EXERCISE INSTRUCTIONS: Reproduce word for word the lines between those holding "f_equal; [|now apply IH]." and "Lemma promiseAll_run_fulfilled (vs", inclusive, and nothing else from the data below.

Stored dataset items
****

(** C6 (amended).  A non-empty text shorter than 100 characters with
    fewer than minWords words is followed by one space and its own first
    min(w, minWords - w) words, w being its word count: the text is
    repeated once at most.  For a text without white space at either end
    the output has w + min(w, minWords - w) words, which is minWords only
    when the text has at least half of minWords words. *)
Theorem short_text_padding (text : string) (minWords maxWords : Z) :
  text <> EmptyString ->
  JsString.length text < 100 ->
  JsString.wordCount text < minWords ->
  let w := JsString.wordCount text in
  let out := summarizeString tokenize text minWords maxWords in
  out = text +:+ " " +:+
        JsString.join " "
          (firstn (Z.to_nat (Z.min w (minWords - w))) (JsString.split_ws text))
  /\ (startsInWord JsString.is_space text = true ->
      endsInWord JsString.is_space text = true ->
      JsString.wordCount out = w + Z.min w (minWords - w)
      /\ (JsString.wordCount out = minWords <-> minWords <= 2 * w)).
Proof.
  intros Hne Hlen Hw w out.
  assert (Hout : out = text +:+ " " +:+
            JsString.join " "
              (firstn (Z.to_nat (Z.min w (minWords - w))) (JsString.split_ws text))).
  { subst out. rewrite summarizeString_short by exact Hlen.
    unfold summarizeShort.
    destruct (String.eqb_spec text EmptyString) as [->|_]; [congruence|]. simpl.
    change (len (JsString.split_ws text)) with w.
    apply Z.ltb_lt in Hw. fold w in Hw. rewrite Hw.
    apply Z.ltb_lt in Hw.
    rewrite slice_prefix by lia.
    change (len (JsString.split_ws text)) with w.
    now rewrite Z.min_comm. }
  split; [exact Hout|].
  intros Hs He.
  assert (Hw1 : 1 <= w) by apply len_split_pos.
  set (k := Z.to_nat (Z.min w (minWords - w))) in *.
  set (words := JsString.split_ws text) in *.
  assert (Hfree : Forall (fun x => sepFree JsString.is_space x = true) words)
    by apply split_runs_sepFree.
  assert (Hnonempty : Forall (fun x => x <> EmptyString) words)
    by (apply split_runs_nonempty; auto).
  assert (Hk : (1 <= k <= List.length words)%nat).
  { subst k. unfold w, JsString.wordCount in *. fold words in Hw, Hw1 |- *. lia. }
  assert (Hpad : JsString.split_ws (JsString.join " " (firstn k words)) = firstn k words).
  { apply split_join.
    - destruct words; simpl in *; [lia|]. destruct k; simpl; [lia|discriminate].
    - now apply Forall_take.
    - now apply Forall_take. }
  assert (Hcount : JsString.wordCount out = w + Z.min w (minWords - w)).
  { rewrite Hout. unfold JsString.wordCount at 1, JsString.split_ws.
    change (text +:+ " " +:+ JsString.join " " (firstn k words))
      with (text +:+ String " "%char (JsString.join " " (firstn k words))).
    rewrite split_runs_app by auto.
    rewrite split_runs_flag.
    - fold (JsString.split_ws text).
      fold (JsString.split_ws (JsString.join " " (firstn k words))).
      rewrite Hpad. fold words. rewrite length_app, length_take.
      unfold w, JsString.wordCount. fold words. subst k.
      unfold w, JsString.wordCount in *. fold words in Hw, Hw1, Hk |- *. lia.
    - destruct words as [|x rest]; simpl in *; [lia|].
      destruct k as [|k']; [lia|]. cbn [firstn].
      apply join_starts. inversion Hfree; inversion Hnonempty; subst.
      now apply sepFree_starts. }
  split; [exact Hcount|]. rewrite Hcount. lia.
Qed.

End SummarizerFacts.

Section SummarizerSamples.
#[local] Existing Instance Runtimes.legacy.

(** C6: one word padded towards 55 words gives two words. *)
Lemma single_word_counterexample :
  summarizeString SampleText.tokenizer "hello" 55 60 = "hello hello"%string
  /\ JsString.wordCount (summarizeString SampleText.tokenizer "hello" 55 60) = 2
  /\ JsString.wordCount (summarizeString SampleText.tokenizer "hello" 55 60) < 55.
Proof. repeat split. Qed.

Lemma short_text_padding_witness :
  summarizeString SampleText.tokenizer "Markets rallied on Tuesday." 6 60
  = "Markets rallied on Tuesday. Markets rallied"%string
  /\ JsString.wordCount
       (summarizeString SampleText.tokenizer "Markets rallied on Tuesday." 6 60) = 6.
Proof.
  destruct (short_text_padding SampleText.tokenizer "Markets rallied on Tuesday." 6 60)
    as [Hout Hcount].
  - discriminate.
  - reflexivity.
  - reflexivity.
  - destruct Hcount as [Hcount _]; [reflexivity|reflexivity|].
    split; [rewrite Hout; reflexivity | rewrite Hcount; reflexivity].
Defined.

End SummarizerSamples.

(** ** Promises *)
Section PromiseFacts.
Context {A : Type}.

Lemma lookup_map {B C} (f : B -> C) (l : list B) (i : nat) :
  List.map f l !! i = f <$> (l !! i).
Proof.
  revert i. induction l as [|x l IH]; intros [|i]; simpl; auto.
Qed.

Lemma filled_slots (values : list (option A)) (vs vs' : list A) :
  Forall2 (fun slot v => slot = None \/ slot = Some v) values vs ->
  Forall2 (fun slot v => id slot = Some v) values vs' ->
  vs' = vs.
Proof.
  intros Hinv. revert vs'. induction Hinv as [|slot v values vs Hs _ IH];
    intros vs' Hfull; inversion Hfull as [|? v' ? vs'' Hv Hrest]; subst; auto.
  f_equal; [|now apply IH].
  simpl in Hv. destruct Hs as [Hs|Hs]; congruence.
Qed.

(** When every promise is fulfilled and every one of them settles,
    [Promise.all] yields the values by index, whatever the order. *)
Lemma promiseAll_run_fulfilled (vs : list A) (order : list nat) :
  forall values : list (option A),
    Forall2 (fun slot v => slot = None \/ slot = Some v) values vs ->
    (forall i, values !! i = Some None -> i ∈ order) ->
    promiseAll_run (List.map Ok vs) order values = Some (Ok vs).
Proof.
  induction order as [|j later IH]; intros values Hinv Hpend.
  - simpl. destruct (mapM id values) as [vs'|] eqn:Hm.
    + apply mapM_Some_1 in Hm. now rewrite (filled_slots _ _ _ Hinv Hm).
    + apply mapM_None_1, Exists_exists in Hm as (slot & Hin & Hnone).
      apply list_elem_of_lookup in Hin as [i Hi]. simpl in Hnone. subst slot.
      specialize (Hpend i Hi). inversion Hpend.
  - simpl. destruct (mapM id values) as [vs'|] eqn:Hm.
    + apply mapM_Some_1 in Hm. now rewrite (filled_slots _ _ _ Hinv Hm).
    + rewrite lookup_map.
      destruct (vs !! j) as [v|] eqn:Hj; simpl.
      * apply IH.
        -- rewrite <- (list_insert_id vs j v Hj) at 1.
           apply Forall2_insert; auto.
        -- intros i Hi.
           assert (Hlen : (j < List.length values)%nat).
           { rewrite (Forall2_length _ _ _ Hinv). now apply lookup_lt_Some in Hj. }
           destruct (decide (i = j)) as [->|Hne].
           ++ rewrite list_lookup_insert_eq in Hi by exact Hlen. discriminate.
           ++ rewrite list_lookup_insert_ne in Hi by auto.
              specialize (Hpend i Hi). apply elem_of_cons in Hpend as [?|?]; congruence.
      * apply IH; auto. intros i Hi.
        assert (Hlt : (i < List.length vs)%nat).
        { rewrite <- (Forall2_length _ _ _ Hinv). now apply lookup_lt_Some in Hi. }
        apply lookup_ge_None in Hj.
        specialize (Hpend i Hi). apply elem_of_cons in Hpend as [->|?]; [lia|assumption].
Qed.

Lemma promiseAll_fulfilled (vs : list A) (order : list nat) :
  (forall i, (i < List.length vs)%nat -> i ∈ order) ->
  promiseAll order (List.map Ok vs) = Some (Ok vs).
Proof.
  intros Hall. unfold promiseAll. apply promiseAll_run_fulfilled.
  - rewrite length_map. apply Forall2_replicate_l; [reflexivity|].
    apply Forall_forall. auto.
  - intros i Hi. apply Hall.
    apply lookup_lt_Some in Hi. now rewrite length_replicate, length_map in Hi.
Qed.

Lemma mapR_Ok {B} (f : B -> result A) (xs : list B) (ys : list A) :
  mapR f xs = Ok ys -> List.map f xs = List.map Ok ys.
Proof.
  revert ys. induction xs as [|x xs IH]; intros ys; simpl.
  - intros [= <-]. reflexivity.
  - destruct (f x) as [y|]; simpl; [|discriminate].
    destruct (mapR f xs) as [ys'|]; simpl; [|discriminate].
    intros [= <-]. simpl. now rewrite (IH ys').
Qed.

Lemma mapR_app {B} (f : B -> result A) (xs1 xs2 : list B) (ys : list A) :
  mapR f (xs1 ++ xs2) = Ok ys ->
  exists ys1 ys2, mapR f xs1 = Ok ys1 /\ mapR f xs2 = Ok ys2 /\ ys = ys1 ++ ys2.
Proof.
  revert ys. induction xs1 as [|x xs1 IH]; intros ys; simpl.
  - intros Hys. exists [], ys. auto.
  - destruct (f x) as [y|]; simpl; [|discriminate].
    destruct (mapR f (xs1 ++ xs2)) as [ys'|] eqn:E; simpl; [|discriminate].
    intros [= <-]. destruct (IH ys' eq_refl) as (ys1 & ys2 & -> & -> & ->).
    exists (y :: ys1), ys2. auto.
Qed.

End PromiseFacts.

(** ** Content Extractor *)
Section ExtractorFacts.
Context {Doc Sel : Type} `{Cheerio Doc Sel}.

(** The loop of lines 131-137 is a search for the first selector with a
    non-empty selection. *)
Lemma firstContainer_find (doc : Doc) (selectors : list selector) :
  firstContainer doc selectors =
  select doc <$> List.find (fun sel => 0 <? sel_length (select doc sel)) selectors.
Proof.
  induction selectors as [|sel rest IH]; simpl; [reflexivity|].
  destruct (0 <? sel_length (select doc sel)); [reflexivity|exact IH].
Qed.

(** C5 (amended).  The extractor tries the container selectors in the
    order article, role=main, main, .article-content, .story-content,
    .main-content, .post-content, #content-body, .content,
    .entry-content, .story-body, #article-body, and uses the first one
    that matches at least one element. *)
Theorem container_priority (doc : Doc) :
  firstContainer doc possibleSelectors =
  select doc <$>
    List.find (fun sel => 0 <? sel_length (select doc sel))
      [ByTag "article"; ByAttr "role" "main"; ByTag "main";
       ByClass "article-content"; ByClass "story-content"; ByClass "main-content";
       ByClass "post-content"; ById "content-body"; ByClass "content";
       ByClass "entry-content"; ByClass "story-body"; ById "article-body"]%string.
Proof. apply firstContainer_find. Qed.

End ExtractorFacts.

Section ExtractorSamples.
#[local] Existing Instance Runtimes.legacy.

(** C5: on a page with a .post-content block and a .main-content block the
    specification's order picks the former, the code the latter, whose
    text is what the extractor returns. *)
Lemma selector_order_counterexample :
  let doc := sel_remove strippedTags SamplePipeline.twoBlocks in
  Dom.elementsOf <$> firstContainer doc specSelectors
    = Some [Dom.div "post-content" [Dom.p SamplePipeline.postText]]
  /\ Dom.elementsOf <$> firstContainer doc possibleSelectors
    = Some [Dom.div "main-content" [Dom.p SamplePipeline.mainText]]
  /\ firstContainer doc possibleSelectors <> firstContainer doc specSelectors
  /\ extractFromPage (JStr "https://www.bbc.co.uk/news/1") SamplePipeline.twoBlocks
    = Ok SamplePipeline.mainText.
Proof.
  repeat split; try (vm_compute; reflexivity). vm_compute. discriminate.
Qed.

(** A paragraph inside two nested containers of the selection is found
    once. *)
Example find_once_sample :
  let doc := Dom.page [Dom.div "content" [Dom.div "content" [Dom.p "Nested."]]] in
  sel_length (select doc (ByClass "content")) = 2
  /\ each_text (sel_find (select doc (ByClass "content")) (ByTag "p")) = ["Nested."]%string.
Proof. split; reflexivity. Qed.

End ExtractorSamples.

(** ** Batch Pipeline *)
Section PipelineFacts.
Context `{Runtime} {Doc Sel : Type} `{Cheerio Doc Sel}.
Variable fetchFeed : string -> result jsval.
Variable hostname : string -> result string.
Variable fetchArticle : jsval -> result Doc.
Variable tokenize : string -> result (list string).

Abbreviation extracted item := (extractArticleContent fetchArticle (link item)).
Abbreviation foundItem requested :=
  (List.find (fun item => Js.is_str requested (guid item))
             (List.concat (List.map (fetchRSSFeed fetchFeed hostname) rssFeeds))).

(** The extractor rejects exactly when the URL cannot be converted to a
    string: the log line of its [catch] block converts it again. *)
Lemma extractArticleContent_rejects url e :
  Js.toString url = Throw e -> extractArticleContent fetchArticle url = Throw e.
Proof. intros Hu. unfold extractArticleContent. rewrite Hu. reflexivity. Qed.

****

RESULT OF THIS TASK:
  f_equal; [|now apply IH].
  simpl in Hv. destruct Hs as [Hs|Hs]; congruence.
Qed.

(** When every promise is fulfilled and every one of them settles,
    [Promise.all] yields the values by index, whatever the order. *)
Lemma promiseAll_run_fulfilled (vs : list A) (order : list nat) :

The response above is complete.